With Git 2.26 (Q1 2020), the work goes on, and uses "struct object_id"for replacing use of "char *sha1"

使用Git 2.26(Q1 2020),工作在继续,并用“结构object_id"替换使用” char *sha1

See commit 2fecc48, commit 6ac9760, commit b99b6bc, commit 63f4a7f, commit e31c710, commit 500e4f2, commit f66d4e0, commit a93c141, commit 3f83fd5, commit 0763671(24 Feb 2020) by Jeff King (peff).
(Merged by Junio C Hamano -- gitster--in commit e8e7184, 05 Mar 2020)

提交2fecc48提交6ac9760提交b99b6bc提交63f4a7f提交e31c710提交500e4f2提交f66d4e0提交a93c141提交3f83fd5提交0763671(2020年2月24日),由杰夫·王(peff
(由Junio C gitsterHamano合并-- --提交 e8e7184 中,2020 年 3 月 5 日)

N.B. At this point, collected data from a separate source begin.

(** * ulint: a shallow embedding of the Umbrel linter's validation engine

    The development follows the Python sources of [umbrel_linter]:

    - [core/models.py]                         (module [Models])
    - [validators/variable_mocker.py]          (module [VariableMocker])
    - [validators/docker_image_validator.py]   (module [DockerImageValidator])
    - [schemas/umbrel_app.py]                  (module [Schemas])
    - [validators/github_validator.py]         (module [GitHubValidator])
    - [core/linter.py]                         (module [Linter])

    Python text is modelled as [string]: a sequence of characters, each
    with a code point below 256 (the ASCII and Latin-1 blocks of Unicode);
    the character functions below are Python's on these code points.
    Python [int] is [Z].
    Dictionaries are [gmap]s, or association lists where the iteration
    order matters.  Network answers, the YAML parser, [urlparse], the
    schema library and the pseudo-random generator are not code of the
    linter: they enter as explicit arguments (oracles), so every
    function below is total and executable. *)

From Stdlib Require Import ZArith Ascii String List Bool Lia.
From stdpp Require Import base option list strings gmap pretty.

Local Open Scope Z_scope.

(* ===================================================================== *)
(** * Python primitives used by the sources *)
(* ===================================================================== *)

Module Py.

(** Outcome of a call that may raise. *)
Inductive exn : Type :=
| AttributeError (msg : string)
| ValueError (msg : string).

Inductive result (A : Type) : Type :=
| Returned (a : A)
| Raised (e : exn).
Arguments Returned {A} a.
Arguments Raised {A} e.

Definition bind {A B} (m : result A) (k : A -> result B) : result B :=
  match m with
  | Returned a => k a
  | Raised e => Raised e
  end.

Definition returns {A} (m : result A) : bool :=
  match m with Returned _ => true | Raised _ => false end.

(** The line feed and the double quote, which string literals cannot hold. *)
Definition LF : ascii := "010"%char.
Definition dquote : string := String "034"%char "".

(** [len s] is Python's [len(s)]. *)
Definition len (s : string) : Z := Z.of_nat (String.length s).

(** [s.startswith(p)] *)
Fixpoint startswith (s p : string) : bool :=
  match p, s with
  | "", _ => true
  | String a p', String b s' => if Ascii.eqb a b then startswith s' p' else false
  | String _ _, "" => false
  end.

(** [sub in s] *)
Fixpoint contains (sub s : string) : bool :=
  startswith s sub ||
  match s with
  | "" => false
  | String _ s' => contains sub s'
  end.

(** [c in s] for a one-character [c]. *)
Fixpoint has_char (c : ascii) (s : string) : bool :=
  match s with
  | "" => false
  | String a s' => Ascii.eqb a c || has_char c s'
  end.

(** [s.find(sub)]: the lowest index of an occurrence, or [-1]. *)
Fixpoint find (s sub : string) : Z :=
  if startswith s sub then 0
  else match s with
       | "" => -1
       | String _ s' => let i := find s' sub in if i <? 0 then -1 else i + 1
       end.

(** [s[a:b]] with Python's treatment of negative and out-of-range bounds. *)
Definition clamp_index (n i : Z) : Z :=
  if i <? 0 then Z.max 0 (i + n) else Z.min i n.

Definition slice (s : string) (a b : Z) : string :=
  let n := len s in
  let a' := clamp_index n a in
  let b' := clamp_index n b in
  String.substring (Z.to_nat a') (Z.to_nat (b' - a')) s.

(** [s.replace(old, new)]: every non-overlapping occurrence, leftmost
    first.  [skip] counts the characters of the occurrence just replaced
    that are still to be dropped. *)
Fixpoint replace_from (old new : string) (skip : nat) (s : string) : string :=
  match s with
  | "" => ""
  | String c s' =>
      match skip with
      | S k => replace_from old new k s'
      | O =>
          if startswith s old
          then new +:+ replace_from old new (String.length old - 1) s'
          else String c (replace_from old new O s')
      end
  end.

(** With an empty [old] Python inserts [new] around every character. *)
Fixpoint intersperse (new s : string) : string :=
  match s with
  | "" => new
  | String c s' => new +:+ String c (intersperse new s')
  end.

Definition replace (s old new : string) : string :=
  match old with
  | "" => intersperse new s
  | _ => replace_from old new O s
  end.

(** [s.split(c)] for a one-character separator: never the empty list. *)
Fixpoint split (c : ascii) (s : string) : list string :=
  match s with
  | "" => [""]
  | String a s' =>
      if Ascii.eqb a c then "" :: split c s'
      else match split c s' with
           | w :: ws => String a w :: ws
           | [] => [String a ""]
           end
  end.

(** [sep.join(l)] *)
Fixpoint join (sep : string) (l : list string) : string :=
  match l with
  | [] => ""
  | [w] => w
  | w :: ws => w +:+ sep +:+ join sep ws
  end.

(** [s.rsplit(c, 1)] when [c] occurs in [s] ([Some (left, right)], split
    at the last occurrence), [None] when it does not. *)
Fixpoint rsplit1 (c : ascii) (s : string) : option (string * string) :=
  match s with
  | "" => None
  | String a s' =>
      match rsplit1 c s' with
      | Some (l, r) => Some (String a l, r)
      | None => if Ascii.eqb a c then Some ("", s') else None
      end
  end.

(** Character classes. *)
Definition in_range (lo hi c : ascii) : bool :=
  (nat_of_ascii lo <=? nat_of_ascii c)%nat && (nat_of_ascii c <=? nat_of_ascii hi)%nat.
Definition is_lower (c : ascii) : bool := in_range "a" "z" c.
Definition is_upper (c : ascii) : bool := in_range "A" "Z" c.
Definition is_digit (c : ascii) : bool := in_range "0" "9" c.

(** [str.lower()]: the capital letters are [A] to [Z] and, in the Latin-1
    block, the code points 192 to 222 without the multiplication sign
    (215); the small letter is 32 code points further. *)
Definition is_capital (c : ascii) : bool :=
  is_upper c || in_range "192" "214" c || in_range "216" "222" c.

Definition lower_char (c : ascii) : ascii :=
  if is_capital c then ascii_of_nat (nat_of_ascii c + 32) else c.

Fixpoint lower (s : string) : string :=
  match s with
  | "" => ""
  | String c s' => String (lower_char c) (lower s')
  end.

(** [str.strip()]: white space is TAB, LF, VT, FF, CR, FS, GS, RS, US, the
    space and, in the Latin-1 block, NEL (133) and the no-break space
    (160). *)
Definition is_space (c : ascii) : bool :=
  in_range "009" "013" c || in_range "028" "031" c || Ascii.eqb c " "
  || Ascii.eqb c "133" || Ascii.eqb c "160".

Fixpoint lstrip (s : string) : string :=
  match s with
  | "" => ""
  | String c s' => if is_space c then lstrip s' else s
  end.

Fixpoint rstrip (s : string) : string :=
  match s with
  | "" => ""
  | String c s' =>
      match rstrip s' with
      | "" => if is_space c then "" else String c ""
      | r => String c r
      end
  end.

Definition strip (s : string) : string := rstrip (lstrip s).

(** Truthiness of a text value, and of an optional one ([None] is false). *)
Definition nonempty (s : string) : bool :=
  match s with "" => false | _ => true end.

Definition truthy (o : option string) : bool :=
  match o with
  | Some s => nonempty s
  | None => false
  end.

(** [str(n)] for an integer. *)
Definition str_of_int (n : Z) : string := pretty n.

Set Warnings "-register-all".

(** Values a YAML document loads to.  Mapping keys are texts; floating
    point scalars are left out of the model. *)
Inductive value : Type :=
| VNone
| VBool (b : bool)
| VInt (n : Z)
| VStr (s : string)
| VList (l : list value)
| VDict (d : list (string * value)).

(** [bool(v)] *)
Definition truth (v : value) : bool :=
  match v with
  | VNone => false
  | VBool b => b
  | VInt n => negb (Z.eqb n 0)
  | VStr s => nonempty s
  | VList l => match l with [] => false | _ => true end
  | VDict d => match d with [] => false | _ => true end
  end.

(** [d.get(key)] on the items of a mapping ([None] for a missing key). *)
Fixpoint dict_get (d : list (string * value)) (key : string) : option value :=
  match d with
  | [] => None
  | (k, v) :: rest => if String.eqb k key then Some v else dict_get rest key
  end.

(** The name Python gives the type of a value in its messages. *)
Definition type_name (v : value) : string :=
  match v with
  | VNone => "NoneType"
  | VBool _ => "bool"
  | VInt _ => "int"
  | VStr _ => "str"
  | VList _ => "list"
  | VDict _ => "dict"
  end.

(** [v.get(key)]: only a mapping has the attribute. *)
Definition get (v : value) (key : string) : result (option value) :=
  match v with
  | VDict d => Returned (dict_get d key)
  | _ => Raised (AttributeError
                   ("'" +:+ type_name v +:+ "' object has no attribute 'get'"))
  end.

(** [str(v)]: exact on scalars; [repr_container] stands for the text
    Python prints for a list or a mapping. *)
Definition str (repr_container : value -> string) (v : value) : string :=
  match v with
  | VNone => "None"
  | VBool true => "True"
  | VBool false => "False"
  | VInt n => str_of_int n
  | VStr s => s
  | _ => repr_container v
  end.

End Py.

(* ===================================================================== *)
(** * Regular expressions (the fragment the sources use) *)
(* ===================================================================== *)

Module Regex.

(** Patterns are matched with Brzozowski derivatives.  For the anchored,
    group-free patterns below, [re.match(r"^R$", s)] succeeds exactly
    when [s] belongs to the language of [R] followed by [eol], Python's
    [$] accepting one final line feed. *)
Inductive regex : Type :=
| Void
| Eps
| Class (p : ascii -> bool)
| Cat (r1 r2 : regex)
| Alt (r1 r2 : regex)
| Star (r : regex).

Fixpoint nullable (r : regex) : bool :=
  match r with
  | Void => false
  | Eps => true
  | Class _ => false
  | Cat r1 r2 => nullable r1 && nullable r2
  | Alt r1 r2 => nullable r1 || nullable r2
  | Star _ => true
  end.

Fixpoint deriv (c : ascii) (r : regex) : regex :=
  match r with
  | Void => Void
  | Eps => Void
  | Class p => if p c then Eps else Void
  | Cat r1 r2 =>
      Alt (Cat (deriv c r1) r2) (if nullable r1 then deriv c r2 else Void)
  | Alt r1 r2 => Alt (deriv c r1) (deriv c r2)
  | Star r1 => Cat (deriv c r1) (Star r1)
  end.

Fixpoint matches (r : regex) (s : string) : bool :=
  match s with
  | "" => nullable r
  | String c s' => matches (deriv c r) s'
  end.

Definition Chr (c : ascii) : regex := Class (Ascii.eqb c).
Definition NotChr (c : ascii) : regex := Class (fun x => negb (Ascii.eqb c x)).
Definition Plus (r : regex) : regex := Cat r (Star r).
Definition Opt (r : regex) : regex := Alt r Eps.

Fixpoint Lit (s : string) : regex :=
  match s with
  | "" => Eps
  | String c s' => Cat (Chr c) (Lit s')
  end.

packfile: drop nth_packed_object_sha1()

Signed-off-by: Jeff King

Once upon a time, nth_packed_object_sha1()was the primary way to get the oid of a packfile's index position.
But these days we have the more type-safe nth_packed_object_id()wrapper, and all callers have been converted.

Let's drop the "sha1" version (turning the safer wrapper into a single function) so that nobody is tempted to introduce new callers.

packfile: 降低 nth_packed_object_sha1()

签字人:杰夫·金

曾几何时,这nth_packed_object_sha1()是获取包文件索引位置的 oid 的主要方法。
但是现在我们有了更加类型安全的nth_packed_object_id()包装器,并且所有的调用者都被转换了。

让我们放弃 " sha1" 版本(将更安全的包装器变成单个函数),以便没有人想要引入新的调用者。